Great Moments in Washington Business: The Sidewalk at Bassin’s

IT’S AUGUST IN Washington, and the livin’ ain’t easy. Under the swelter of the noonday sun, the nation’s capital is moving in shimmering slow-mo. If you walk, you’ll wilt. The subway tunnels are steam baths. Most of the city’s taxicabs — those without air-conditioning — are hell on wheels. The smart folks have gotten out of town.

Had it not been for Harry Zitelman, however, things might be even worse. As a co-owner of Bassin’s Restaurant & Cocktail Lounge, a now-defunct landmark at 14th Street and Pennsylvania Avenue, N.W., Zitelman waged a one-man, two-and-a-half-year battle to open the city’s first sidewalk café. Twenty-six years ago this month, he won.

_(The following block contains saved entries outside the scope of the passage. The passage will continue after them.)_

(** [DataSet.__init__] (without the settings). *)
Definition DataSet_init (dataFiles normalizationfiles calibrationfiles convertedFiles
                         : option (pyval Sample)) : outcome DataSetObj :=
  let self := mkObj [] [] [] [] None None in
  self <~ match dataFiles with
          | None => Returns self
          | Some v => s <~ set_dataFiles self v ;; _getData s
          end ;;
  self <~ match normalizationfiles with
          | None => Returns self
          | Some v => set_normalizationfiles self v
          end ;;
  self <~ match convertedFiles with
          | None => Returns self
          | Some v => s <~ set_convertedFiles self v ;; _getData s
          end ;;
  self <~ match calibrationfiles with
          | None => Returns self
          | Some v => set_calibrationfiles self v
          end ;;
  let sample' :=
    match _convertedFiles self, _dataFiles self with
    | f :: _, _ => Some (sample f)
    | [], f :: _ => Some (sample f)
    | [], [] => obj_sample self
    end in
  Returns (mkObj (_dataFiles self) (_convertedFiles self) (_normalizationfiles self)
                 (_calibrationfiles self) (extracted self) sample').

Until The Sidewalk at Bassin’s opened on the evening of August 9, 1961, in fact, sidewalk cafés were illegal in the nation’s capital. Every now and then the local gendarmes made a show of cracking down on some poor sap who defied the relevant city ordinance. In 1946, for example, they went after Benny Bortnick, a onetime wrestling referee and the proprietor of Benny’s, a popular eatery on the waterfront in Southwest.

Bortnick’s crime had been to sell crabs, hot dogs, watermelon, and peanuts to passersby from an 8-by-33-foot counter in front of his restaurant. Authorities shut down the shacklike projection and slapped Bortnick with a $75 fine.

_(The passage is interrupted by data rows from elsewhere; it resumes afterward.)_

Lemma primary_bounds w base prefix paths : forall n,
  (length (primary_attempts w base prefix n paths).2 <= length paths + 13)%nat /\
  (forall url r, (url, r) ∈ (primary_attempts w base prefix n paths).2 ->
                 String.prefix base url = true) /\
  plain_exit (primary_attempts w base prefix n paths).1.
Proof.
  unfold plain_exit.
  induction paths as [|path rest IH]; intros n; cbn [primary_attempts].
  - cbn [fst snd length]. split; [lia|]. split; [intros ? ? H; inversion H | auto].
  - destruct (IH (S n)) as (Hl & Hp & He).
    destruct (primary_attempts w base prefix (S n) rest) as [e t]. cbn [fst snd] in *.
    set (url0 := base +:+ prefix +:+ path).
    assert (Hhead : String.prefix base url0 = true) by apply prefix_app.
    assert (Hmore : forall t', (forall url r, (url, r) ∈ t' -> String.prefix base url = true) ->
              forall url r, (url, r) ∈ (url0, post w n url0) :: t' ->
                            String.prefix base url = true).
    { intros t' Ht' url r Hin. apply elem_of_cons in Hin as [Heq|Hin]; [|eauto].
      now injection Heq as -> _. }
    assert (Hnil : forall url (r : post_result), (url, r) ∈ [] -> String.prefix base url = true)
      by (intros ? ? H; inversion H).
    destruct (post w n url0) as [status body|code dt|].
    + destruct (returned_verdict status body); cbn [fst snd length];
        (split; [lia|]); split; auto; first [exact (Hmore _ Hnil) | exact (Hmore _ Hp)].
    + unfold on_http_error.
      pose proof (fallback_bounds w base (dedupe (fallback_candidates prefix)) (S n))
        as (Hfl & Hfp & Hfe).
      pose proof (dedupe_go_length (fallback_candidates prefix) []) as Hd.
      change (dedupe_go [] (fallback_candidates prefix))
        with (dedupe (fallback_candidates prefix)) in Hd.
      cbn [fallback_candidates length] in Hd.
      destruct (fallback_loop w base (S n) (dedupe (fallback_candidates prefix))) as [e' t'].
      cbn [fst snd] in *.
      repeat (match goal with |- context [if ?c then _ else _] => destruct c end);
        cbn [fst snd length]; (split; [lia|]); split; auto;
        first [exact (Hmore _ Hnil) | exact (Hmore _ Hfp)].
    + cbn [fst snd length]. split; [lia|]. split; auto. exact (Hmore _ Hnil).
Qed.

(** X15.  A run of [main] issues at most sixteen POSTs, all of them to
    addresses below the base URL that answered the polling, and ends with
    exit code 0 or 1 unless an exception leaves it, which happens only
    before the first POST. *)
Theorem main_posts_are_bounded_and_local :
  forall w : world,
    (length (main w).2 <= 16)%nat /\
    (forall base url r, ready_base_url w = Some base -> (url, r) ∈ (main w).2 ->
                        String.prefix base url = true) /\
    ((main w).1 = Exit 0 \/ (main w).1 = Exit 1 \/
     ((main w).1 = Uncaught /\ (main w).2 = [])).
Proof.
  intros w. unfold main.
  destruct (ready_base_url w) as [base_url|];
    [|cbn; split; [lia|]; split; [intros ? ? ? H; discriminate H | auto]].
  destruct (settings_payload w) as [settings0|];
    [|cbn; split; [lia|]; split; [intros ? ? ? _ H; inversion H | auto]].
  destruct (user_management (unwrap_data settings0)) as [um|];
    [|cbn; split; [lia|]; split; [intros ? ? ? _ H; inversion H | auto]].
  destruct (owner_flags um);
    [cbn; split; [lia|]; split; [intros ? ? ? _ H; inversion H | auto]|].
  destruct (rest_prefix (unwrap_data settings0)) as [prefix|];
    [|cbn; split; [lia|]; split; [intros ? ? ? _ H; inversion H | auto]].
  destruct (primary_bounds w base_url prefix primary_paths 0) as (Hl & Hp & He).
  cbn [primary_paths length] in Hl. split; [lia|]. split.
  - intros base url r [= <-]. apply Hp.
  - destruct He; auto.
Qed.

Lemma main_posts_are_bounded_and_local_witness :
  String.prefix "http://n8n:5678"
    "http://n8n:5678/rest/user-management/setup" = true.
Proof.
  apply (proj1 (proj2 (main_posts_are_bounded_and_local (world_with [] conflict_on_fallback)))
           "http://n8n:5678" "http://n8n:5678/rest/user-management/setup"
           (RaisedHTTP 409 (Some "Instance owner already setup")) eq_refl).
  vm_compute. apply elem_of_cons; right. apply elem_of_cons; right.
  apply elem_of_cons; left. reflexivity.
Defined.






End N8nBootstrapMore.


(** ** odoo/.../bootstrap.py: making the rtlcss tool available *)

Module OdooBootstrapRtlcss.

Definition CHECK_RTLCSS : string := "rtlcss --version >/dev/null 2>&1".
Definition CHECK_NPM : string := "npm -v >/dev/null 2>&1".
Definition HAS_APT : string := "command -v apt-get >/dev/null 2>&1".
Definition HAS_APK : string := "command -v apk >/dev/null 2>&1".
Definition HAS_DNF : string := "command -v dnf >/dev/null 2>&1".
Definition HAS_YUM : string := "command -v yum >/dev/null 2>&1".
Definition INSTALL_APT : string :=
  "apt-get update -y && apt-get install -y --no-install-recommends nodejs npm".
Definition INSTALL_APK : string := "apk add --no-cache nodejs npm".
Definition INSTALL_DNF : string := "dnf install -y nodejs npm".
Definition INSTALL_YUM : string := "yum install -y nodejs npm".
Definition INSTALL_RTLCSS : string := "npm --silent -g install --unsafe-perm rtlcss".

(** [os.system]: the exit status of a command, which may depend on the
    commands run before it. *)
Definition shell := list string -> string -> Z.

(** Computations that run shell commands, the log of commands threaded
    through. *)
Definition sys (A : Type) : Type := shell -> list string -> A * list string.

#[global] Instance sys_ret : MRet sys := fun A x _ log => (x, log).
#[global] Instance sys_bind : MBind sys :=
  fun A B k m sh log => let '(x, log') := m sh log in k x sh log'.

Definition system (cmd : string) : sys Z := fun sh log => (sh log cmd, log ++ [cmd]).

Definition _ok (cmd : string) : sys bool := st ← system cmd; mret (st =? 0).

Inductive report := Silent | Available | Unavailable.

(** [ensure_rtlcss_installed()] *)
Definition ensure_rtlcss_installed : sys report :=
  present ← _ok CHECK_RTLCSS;
  if present : bool then mret Silent
  else
    npm ← _ok CHECK_NPM;
    _ ← (if npm : bool then mret 0
         else
           apt ← _ok HAS_APT;
           if apt : bool then system INSTALL_APT
           else
             apk ← _ok HAS_APK;
             if apk : bool then system INSTALL_APK
             else
               dnf ← _ok HAS_DNF;
               if dnf : bool then system INSTALL_DNF
               else
                 yum ← _ok HAS_YUM;
                 if yum : bool then system INSTALL_YUM else mret 0);
    npm' ← _ok CHECK_NPM;
    _ ← (if npm' : bool then system INSTALL_RTLCSS else mret 0);
    final ← _ok CHECK_RTLCSS;
    mret (if final : bool then Available else Unavailable).

Definition is_node_install (cmd : string) : bool :=
  bool_decide (cmd ∈ [INSTALL_APT; INSTALL_APK; INSTALL_DNF; INSTALL_YUM]).

(** A container with apk where installing node makes npm work and the npm
    installation makes rtlcss work. *)
Definition alpine : shell := fun log cmd =>
  if String.eqb cmd CHECK_RTLCSS then (if bool_decide (INSTALL_RTLCSS ∈ log) then 0 else 127)
  else if String.eqb cmd CHECK_NPM then (if bool_decide (INSTALL_APK ∈ log) then 0 else 127)
  else if String.eqb cmd HAS_APT then 1
  else 0.

Example alpine_run :
  ensure_rtlcss_installed alpine []
  = (Available, [CHECK_RTLCSS; CHECK_NPM; HAS_APT; HAS_APK; INSTALL_APK; CHECK_NPM;
                 INSTALL_RTLCSS; CHECK_RTLCSS]).
Proof. vm_compute. reflexivity. Qed.

Ltac run_shell sh :=
  repeat match goal with
         | |- context [sh ?log ?cmd =? 0] =>
             let E := fresh "E" in destruct (sh log cmd =? 0) eqn:E; cbn [app]
         end.

Ltac not_in_log H :=
  solve [repeat (apply elem_of_cons in H as [H|H]; [discriminate H|]); inversion H].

By 1961, though, thanks largely to Zitelman’s efforts, the attitude of Washington officialdom had softened. At public hearings on the sidewalk café issue, a District commissioner said that “bureaucratic opposition” was the only remaining obstacle. Police department officials, who long had argued that sidewalk cafés would impede pedestrian traffic and endanger public safety, apparently had changed their minds. They even allowed that a little music might be nice, too. “We believe that music soothes the soul,” said a deputy chief, “and we have some souls we would like to have soothed.”

The most strenuous objection to Zitelman’s proposal came from the Organized Bible Class Association, whose executive vice president, H.B. Niece, called it “a Castro takeover” of sidewalk space that was owned by the citizens. What’s more, Niece added, sidewalk cafés would only encourage the operations of such unsavory types as panhandlers and “ladies of easy virtue.”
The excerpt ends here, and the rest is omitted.